◆ Activity
Copy exactly the lines of the records below, and only those lines, beginning with the line that contains "let '(gtlt, l) := parse_gtlt tok in" and ending with the line that contains "gtlt M m XWild)".

================================

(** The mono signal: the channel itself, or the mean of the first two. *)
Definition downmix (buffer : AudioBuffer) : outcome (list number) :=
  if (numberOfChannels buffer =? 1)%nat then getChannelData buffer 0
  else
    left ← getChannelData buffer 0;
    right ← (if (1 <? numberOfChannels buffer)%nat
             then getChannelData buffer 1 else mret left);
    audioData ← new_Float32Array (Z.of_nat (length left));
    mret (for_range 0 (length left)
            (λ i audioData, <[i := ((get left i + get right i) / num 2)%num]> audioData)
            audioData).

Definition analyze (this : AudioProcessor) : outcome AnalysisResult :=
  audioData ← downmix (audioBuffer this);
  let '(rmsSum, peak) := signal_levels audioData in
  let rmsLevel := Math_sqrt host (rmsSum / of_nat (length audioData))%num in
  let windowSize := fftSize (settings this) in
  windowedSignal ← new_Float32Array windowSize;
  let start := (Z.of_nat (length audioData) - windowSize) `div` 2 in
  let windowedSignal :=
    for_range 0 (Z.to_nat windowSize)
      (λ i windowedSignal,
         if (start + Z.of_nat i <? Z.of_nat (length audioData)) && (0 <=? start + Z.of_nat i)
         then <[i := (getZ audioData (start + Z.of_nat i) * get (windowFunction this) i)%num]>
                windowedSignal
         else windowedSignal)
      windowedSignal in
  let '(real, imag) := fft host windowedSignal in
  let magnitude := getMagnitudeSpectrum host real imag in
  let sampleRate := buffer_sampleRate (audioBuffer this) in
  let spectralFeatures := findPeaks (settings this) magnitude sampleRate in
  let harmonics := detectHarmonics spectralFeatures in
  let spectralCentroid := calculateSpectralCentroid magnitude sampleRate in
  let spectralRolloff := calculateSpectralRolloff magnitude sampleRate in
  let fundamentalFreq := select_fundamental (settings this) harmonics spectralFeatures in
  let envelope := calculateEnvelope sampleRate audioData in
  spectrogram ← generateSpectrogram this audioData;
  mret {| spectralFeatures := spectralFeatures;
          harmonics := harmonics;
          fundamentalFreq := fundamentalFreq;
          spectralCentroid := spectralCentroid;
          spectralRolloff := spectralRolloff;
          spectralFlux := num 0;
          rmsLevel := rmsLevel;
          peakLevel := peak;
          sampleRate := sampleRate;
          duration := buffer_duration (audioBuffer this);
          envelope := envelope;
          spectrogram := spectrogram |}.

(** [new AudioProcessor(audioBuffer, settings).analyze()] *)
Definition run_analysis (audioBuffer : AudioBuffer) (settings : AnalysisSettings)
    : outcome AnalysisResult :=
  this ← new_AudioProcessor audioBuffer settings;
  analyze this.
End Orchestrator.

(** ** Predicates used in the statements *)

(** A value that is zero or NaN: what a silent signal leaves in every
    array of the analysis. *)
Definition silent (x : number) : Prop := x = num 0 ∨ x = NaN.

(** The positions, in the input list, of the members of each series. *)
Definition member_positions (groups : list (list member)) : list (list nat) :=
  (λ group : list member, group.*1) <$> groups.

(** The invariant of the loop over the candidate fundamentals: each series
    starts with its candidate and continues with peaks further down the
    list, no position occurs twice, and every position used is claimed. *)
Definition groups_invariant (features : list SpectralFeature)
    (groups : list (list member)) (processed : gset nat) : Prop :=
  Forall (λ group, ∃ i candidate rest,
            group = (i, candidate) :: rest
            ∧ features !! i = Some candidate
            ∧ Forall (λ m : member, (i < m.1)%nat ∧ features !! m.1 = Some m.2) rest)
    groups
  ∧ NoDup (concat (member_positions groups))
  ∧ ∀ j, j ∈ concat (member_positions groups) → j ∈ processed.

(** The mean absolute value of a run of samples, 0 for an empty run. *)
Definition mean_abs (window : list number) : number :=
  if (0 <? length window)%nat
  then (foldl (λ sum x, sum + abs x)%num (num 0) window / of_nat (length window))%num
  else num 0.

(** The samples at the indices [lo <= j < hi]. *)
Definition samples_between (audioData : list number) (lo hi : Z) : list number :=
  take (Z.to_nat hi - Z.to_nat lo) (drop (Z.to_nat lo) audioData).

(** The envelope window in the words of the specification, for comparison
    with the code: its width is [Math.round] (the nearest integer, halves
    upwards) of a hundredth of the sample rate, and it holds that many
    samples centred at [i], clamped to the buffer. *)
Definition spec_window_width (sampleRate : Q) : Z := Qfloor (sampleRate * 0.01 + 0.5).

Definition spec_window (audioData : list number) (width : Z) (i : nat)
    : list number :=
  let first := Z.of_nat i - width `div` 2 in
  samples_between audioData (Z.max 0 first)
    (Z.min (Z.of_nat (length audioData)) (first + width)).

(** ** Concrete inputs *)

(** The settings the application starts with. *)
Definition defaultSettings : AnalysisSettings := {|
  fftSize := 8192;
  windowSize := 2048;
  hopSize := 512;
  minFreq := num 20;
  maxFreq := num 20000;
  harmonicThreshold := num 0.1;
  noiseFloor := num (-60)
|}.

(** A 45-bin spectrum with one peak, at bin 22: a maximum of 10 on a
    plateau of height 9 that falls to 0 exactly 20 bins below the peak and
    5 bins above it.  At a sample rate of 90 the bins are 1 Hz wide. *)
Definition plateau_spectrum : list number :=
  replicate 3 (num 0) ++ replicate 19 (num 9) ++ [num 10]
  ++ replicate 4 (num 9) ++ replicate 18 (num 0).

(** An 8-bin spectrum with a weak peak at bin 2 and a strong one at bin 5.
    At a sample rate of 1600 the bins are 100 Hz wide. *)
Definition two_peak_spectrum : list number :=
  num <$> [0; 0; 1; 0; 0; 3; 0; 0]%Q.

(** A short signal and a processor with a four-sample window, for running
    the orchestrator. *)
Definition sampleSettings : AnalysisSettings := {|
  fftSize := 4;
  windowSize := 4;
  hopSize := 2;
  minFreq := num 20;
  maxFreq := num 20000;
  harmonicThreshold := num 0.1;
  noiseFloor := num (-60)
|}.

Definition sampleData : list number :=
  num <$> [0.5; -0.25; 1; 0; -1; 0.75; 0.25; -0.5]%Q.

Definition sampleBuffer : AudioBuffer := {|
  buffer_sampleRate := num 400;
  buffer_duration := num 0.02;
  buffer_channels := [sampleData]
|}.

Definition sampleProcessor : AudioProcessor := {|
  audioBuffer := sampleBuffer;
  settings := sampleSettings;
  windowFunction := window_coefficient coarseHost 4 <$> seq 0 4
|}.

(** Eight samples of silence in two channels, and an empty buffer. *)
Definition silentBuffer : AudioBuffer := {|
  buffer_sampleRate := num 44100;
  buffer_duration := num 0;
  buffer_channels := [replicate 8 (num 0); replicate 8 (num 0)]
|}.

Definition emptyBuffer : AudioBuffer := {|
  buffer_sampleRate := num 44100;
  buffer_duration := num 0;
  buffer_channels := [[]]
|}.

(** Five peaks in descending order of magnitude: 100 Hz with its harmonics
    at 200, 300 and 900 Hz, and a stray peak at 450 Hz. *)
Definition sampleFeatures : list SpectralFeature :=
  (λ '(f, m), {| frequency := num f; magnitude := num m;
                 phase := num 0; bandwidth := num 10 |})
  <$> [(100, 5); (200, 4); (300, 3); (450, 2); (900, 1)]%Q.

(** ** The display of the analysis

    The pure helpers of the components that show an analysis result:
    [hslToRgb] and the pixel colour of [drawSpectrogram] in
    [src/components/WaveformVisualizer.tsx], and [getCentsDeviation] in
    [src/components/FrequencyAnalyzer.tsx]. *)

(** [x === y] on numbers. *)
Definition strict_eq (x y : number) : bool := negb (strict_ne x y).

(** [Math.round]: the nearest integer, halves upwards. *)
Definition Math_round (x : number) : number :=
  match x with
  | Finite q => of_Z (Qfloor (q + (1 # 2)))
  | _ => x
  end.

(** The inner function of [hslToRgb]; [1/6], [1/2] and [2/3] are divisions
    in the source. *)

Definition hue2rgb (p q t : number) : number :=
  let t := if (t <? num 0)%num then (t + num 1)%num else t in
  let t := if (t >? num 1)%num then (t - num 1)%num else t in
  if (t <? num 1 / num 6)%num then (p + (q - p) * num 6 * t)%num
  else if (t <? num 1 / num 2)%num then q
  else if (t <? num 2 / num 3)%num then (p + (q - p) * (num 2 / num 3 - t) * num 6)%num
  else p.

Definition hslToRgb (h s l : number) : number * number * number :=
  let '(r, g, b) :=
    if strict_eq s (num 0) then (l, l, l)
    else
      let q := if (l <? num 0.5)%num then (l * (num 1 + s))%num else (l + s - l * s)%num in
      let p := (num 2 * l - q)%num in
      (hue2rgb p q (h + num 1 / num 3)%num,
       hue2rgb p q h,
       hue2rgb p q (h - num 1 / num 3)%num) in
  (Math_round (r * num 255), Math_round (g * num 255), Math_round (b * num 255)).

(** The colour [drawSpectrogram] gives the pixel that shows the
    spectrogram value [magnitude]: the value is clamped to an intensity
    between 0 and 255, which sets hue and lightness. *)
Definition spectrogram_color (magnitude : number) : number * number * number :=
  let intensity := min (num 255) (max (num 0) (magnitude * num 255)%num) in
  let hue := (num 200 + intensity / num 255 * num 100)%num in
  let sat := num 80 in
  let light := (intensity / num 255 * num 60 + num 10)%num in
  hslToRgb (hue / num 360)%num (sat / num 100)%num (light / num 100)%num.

================================

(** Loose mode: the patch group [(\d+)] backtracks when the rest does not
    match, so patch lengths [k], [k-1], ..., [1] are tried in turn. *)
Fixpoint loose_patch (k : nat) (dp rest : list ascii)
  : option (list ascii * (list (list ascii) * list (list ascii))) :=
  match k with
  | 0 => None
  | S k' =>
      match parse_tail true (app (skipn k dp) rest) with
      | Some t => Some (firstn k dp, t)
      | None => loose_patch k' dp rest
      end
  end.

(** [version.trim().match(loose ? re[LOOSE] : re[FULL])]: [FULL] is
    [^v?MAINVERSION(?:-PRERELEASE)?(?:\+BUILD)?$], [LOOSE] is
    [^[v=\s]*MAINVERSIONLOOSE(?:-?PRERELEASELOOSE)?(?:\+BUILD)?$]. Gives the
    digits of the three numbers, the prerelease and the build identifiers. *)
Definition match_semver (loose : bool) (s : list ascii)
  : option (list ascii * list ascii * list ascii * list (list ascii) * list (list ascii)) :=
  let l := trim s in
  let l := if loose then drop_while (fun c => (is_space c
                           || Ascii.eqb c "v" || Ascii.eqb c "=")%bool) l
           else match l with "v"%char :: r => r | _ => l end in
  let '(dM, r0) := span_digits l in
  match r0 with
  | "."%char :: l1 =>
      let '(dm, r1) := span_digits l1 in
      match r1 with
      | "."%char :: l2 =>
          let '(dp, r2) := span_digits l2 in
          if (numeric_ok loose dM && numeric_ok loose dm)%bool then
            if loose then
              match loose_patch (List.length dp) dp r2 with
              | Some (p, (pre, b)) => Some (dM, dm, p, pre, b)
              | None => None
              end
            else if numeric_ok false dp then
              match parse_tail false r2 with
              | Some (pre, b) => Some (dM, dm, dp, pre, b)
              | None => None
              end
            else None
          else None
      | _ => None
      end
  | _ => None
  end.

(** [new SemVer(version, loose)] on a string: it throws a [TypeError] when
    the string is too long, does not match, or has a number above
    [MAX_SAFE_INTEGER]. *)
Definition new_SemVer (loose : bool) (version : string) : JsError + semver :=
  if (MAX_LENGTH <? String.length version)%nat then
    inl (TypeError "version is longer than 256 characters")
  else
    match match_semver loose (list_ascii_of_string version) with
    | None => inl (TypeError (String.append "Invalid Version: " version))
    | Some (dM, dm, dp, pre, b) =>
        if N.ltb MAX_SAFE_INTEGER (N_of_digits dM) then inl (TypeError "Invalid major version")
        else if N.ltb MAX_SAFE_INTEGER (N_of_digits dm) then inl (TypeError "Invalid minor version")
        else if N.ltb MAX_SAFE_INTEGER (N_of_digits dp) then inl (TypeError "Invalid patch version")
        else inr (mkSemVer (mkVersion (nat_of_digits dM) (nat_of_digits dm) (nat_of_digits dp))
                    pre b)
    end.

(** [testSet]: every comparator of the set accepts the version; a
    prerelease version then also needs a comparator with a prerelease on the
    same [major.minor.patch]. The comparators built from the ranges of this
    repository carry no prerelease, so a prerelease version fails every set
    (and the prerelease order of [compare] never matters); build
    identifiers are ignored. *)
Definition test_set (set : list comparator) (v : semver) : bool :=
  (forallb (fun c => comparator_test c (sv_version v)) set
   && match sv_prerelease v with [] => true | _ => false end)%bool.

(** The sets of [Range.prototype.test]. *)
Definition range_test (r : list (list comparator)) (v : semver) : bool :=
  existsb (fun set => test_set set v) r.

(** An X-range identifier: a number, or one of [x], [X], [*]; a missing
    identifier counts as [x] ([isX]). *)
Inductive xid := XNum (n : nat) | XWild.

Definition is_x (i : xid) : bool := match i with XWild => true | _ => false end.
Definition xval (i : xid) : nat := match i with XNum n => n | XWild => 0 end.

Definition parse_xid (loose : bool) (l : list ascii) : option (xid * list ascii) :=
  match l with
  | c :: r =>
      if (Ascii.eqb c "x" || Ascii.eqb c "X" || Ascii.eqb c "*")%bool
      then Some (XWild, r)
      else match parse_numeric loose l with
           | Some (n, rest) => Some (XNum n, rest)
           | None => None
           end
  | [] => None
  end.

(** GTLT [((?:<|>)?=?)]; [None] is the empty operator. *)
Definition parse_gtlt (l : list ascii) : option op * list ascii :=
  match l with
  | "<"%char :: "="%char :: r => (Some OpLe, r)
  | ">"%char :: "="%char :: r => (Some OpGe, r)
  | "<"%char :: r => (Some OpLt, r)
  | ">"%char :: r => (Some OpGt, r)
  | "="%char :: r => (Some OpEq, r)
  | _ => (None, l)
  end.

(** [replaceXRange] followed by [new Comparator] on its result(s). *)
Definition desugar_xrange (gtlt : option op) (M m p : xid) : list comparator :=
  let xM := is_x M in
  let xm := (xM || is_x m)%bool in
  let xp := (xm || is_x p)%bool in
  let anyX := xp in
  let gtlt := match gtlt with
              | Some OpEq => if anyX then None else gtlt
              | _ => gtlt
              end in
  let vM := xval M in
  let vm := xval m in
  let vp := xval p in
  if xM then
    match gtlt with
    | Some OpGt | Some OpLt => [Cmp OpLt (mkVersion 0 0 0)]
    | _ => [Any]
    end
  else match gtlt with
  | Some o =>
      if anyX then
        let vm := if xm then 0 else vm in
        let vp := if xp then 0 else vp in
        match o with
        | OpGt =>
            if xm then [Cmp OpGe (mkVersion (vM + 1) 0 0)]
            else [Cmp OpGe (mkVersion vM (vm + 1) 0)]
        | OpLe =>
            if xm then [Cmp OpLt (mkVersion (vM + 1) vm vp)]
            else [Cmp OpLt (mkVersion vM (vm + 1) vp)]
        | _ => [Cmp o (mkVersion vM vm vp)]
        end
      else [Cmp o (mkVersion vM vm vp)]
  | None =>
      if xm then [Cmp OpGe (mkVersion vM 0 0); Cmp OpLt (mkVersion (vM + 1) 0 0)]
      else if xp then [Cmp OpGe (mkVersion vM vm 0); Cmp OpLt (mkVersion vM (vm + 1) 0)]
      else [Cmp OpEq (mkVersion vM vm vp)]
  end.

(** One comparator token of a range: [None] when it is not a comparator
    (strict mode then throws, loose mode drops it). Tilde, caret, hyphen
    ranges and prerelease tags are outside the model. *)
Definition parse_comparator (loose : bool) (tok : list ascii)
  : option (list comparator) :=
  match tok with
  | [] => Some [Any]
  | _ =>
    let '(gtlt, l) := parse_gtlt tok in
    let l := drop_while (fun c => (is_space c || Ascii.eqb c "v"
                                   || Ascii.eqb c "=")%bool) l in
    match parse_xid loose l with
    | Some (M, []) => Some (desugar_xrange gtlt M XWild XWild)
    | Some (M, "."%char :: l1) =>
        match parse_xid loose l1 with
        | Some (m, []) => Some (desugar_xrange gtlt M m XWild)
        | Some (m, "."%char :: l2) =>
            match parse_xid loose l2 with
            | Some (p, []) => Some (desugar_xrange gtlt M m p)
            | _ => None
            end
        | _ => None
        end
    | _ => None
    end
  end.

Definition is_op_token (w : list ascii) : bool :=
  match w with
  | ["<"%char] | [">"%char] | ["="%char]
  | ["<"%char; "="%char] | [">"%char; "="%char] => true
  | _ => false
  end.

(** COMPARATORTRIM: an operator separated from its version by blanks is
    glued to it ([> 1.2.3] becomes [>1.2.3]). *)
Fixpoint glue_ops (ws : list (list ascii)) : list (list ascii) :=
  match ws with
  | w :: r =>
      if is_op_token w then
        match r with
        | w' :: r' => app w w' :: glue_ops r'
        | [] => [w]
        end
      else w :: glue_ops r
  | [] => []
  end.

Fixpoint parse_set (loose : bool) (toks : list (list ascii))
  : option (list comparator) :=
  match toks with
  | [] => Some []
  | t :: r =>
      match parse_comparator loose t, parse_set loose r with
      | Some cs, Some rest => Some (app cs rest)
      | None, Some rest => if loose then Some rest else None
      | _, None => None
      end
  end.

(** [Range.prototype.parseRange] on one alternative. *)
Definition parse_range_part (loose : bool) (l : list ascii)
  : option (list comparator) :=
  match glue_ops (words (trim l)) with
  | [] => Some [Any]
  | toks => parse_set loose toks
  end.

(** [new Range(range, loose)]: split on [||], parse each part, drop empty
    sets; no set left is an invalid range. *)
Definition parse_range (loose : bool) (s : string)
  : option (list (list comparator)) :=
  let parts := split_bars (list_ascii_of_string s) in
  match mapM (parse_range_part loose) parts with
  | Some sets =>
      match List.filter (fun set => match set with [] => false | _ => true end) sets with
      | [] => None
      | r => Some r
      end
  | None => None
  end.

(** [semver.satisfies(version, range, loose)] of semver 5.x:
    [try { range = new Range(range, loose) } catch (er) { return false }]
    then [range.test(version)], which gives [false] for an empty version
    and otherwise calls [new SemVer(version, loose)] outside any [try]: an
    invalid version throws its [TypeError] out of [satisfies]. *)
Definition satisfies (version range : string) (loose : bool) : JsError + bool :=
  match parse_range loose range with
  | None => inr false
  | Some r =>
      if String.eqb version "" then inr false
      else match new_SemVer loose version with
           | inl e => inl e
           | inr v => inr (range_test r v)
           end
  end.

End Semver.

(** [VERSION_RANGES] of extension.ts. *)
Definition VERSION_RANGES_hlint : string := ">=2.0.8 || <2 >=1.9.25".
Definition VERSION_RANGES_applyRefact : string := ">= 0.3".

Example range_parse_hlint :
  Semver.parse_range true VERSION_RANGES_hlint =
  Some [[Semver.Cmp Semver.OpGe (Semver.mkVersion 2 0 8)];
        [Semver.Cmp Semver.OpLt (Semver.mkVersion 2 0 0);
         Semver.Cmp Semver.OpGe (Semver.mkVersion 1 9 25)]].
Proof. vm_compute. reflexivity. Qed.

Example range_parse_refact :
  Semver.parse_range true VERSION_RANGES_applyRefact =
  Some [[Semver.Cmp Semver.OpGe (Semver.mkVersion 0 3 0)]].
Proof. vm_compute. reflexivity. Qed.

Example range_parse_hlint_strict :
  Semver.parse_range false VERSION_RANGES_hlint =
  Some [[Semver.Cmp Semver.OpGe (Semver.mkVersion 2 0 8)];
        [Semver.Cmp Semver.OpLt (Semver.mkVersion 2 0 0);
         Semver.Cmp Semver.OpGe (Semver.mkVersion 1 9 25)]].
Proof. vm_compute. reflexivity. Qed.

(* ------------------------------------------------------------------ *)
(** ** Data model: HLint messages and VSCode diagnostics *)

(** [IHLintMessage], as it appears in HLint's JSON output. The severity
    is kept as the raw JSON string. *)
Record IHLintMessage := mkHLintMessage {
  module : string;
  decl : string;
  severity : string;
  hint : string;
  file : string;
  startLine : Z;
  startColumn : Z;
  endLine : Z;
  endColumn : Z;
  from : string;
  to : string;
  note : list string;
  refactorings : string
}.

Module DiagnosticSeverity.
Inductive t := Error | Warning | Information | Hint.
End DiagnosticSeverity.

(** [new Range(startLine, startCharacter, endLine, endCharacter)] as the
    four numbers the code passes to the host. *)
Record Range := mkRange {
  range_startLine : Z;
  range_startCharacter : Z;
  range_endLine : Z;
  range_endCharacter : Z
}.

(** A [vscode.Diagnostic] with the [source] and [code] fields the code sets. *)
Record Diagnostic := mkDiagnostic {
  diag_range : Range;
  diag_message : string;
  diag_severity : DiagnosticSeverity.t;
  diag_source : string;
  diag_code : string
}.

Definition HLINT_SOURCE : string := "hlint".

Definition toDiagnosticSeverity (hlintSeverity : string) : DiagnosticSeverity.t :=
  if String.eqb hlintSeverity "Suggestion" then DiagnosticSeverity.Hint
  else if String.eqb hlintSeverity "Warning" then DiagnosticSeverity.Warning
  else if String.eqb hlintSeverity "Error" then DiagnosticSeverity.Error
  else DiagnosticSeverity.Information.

================================

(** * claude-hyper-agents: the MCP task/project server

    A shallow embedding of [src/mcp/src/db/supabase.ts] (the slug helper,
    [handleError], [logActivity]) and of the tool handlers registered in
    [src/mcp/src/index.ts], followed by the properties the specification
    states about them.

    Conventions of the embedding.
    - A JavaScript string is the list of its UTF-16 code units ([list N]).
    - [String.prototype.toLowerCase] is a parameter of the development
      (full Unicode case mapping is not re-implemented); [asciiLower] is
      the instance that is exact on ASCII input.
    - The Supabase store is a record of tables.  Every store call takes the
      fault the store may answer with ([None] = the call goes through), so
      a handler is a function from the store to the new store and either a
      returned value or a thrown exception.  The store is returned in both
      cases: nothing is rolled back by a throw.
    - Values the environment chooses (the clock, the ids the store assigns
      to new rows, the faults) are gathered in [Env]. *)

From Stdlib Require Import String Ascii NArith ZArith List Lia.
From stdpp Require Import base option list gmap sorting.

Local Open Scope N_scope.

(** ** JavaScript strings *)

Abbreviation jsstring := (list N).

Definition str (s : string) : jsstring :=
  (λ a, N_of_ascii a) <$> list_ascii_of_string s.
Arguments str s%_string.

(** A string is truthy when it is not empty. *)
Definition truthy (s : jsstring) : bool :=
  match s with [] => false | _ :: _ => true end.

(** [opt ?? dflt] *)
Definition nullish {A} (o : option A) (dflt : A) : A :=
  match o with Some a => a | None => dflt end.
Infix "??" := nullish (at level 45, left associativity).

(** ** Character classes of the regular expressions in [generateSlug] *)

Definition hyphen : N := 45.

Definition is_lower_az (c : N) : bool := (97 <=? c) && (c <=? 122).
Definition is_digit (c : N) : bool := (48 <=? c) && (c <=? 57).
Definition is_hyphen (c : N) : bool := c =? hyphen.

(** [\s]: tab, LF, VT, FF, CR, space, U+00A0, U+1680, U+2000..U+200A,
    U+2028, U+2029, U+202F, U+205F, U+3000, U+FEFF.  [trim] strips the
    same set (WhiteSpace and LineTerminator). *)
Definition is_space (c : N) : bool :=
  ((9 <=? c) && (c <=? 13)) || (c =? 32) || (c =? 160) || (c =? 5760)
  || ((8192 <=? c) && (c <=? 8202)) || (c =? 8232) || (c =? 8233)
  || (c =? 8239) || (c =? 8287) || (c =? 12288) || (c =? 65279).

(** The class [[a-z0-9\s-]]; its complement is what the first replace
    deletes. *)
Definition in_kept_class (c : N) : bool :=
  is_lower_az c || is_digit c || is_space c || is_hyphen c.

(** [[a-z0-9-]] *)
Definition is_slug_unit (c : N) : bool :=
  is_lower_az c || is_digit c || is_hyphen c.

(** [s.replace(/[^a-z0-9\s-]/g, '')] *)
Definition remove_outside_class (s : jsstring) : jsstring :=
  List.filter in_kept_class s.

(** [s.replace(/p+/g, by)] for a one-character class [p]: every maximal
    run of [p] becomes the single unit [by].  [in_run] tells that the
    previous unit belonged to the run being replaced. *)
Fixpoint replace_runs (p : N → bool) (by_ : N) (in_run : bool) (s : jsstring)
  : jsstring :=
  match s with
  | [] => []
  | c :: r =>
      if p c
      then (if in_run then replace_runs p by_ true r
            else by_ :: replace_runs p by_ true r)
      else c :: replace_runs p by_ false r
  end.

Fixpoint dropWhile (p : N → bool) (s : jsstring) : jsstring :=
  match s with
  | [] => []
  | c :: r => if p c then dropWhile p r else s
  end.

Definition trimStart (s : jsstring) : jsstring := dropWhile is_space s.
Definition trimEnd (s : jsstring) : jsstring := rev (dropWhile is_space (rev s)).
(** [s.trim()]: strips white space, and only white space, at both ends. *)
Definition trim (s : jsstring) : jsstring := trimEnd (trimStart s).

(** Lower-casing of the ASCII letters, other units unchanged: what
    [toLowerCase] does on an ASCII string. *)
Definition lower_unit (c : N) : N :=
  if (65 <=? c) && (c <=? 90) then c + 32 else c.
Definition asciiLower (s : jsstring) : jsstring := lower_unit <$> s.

================================

◆ Output for this exercise
    let '(gtlt, l) := parse_gtlt tok in
    let l := drop_while (fun c => (is_space c || Ascii.eqb c "v"
                                   || Ascii.eqb c "=")%bool) l in
    match parse_xid loose l with
    | Some (M, []) => Some (desugar_xrange gtlt M XWild XWild)
    | Some (M, "."%char :: l1) =>
        match parse_xid loose l1 with
        | Some (m, []) => Some (desugar_xrange gtlt M m XWild)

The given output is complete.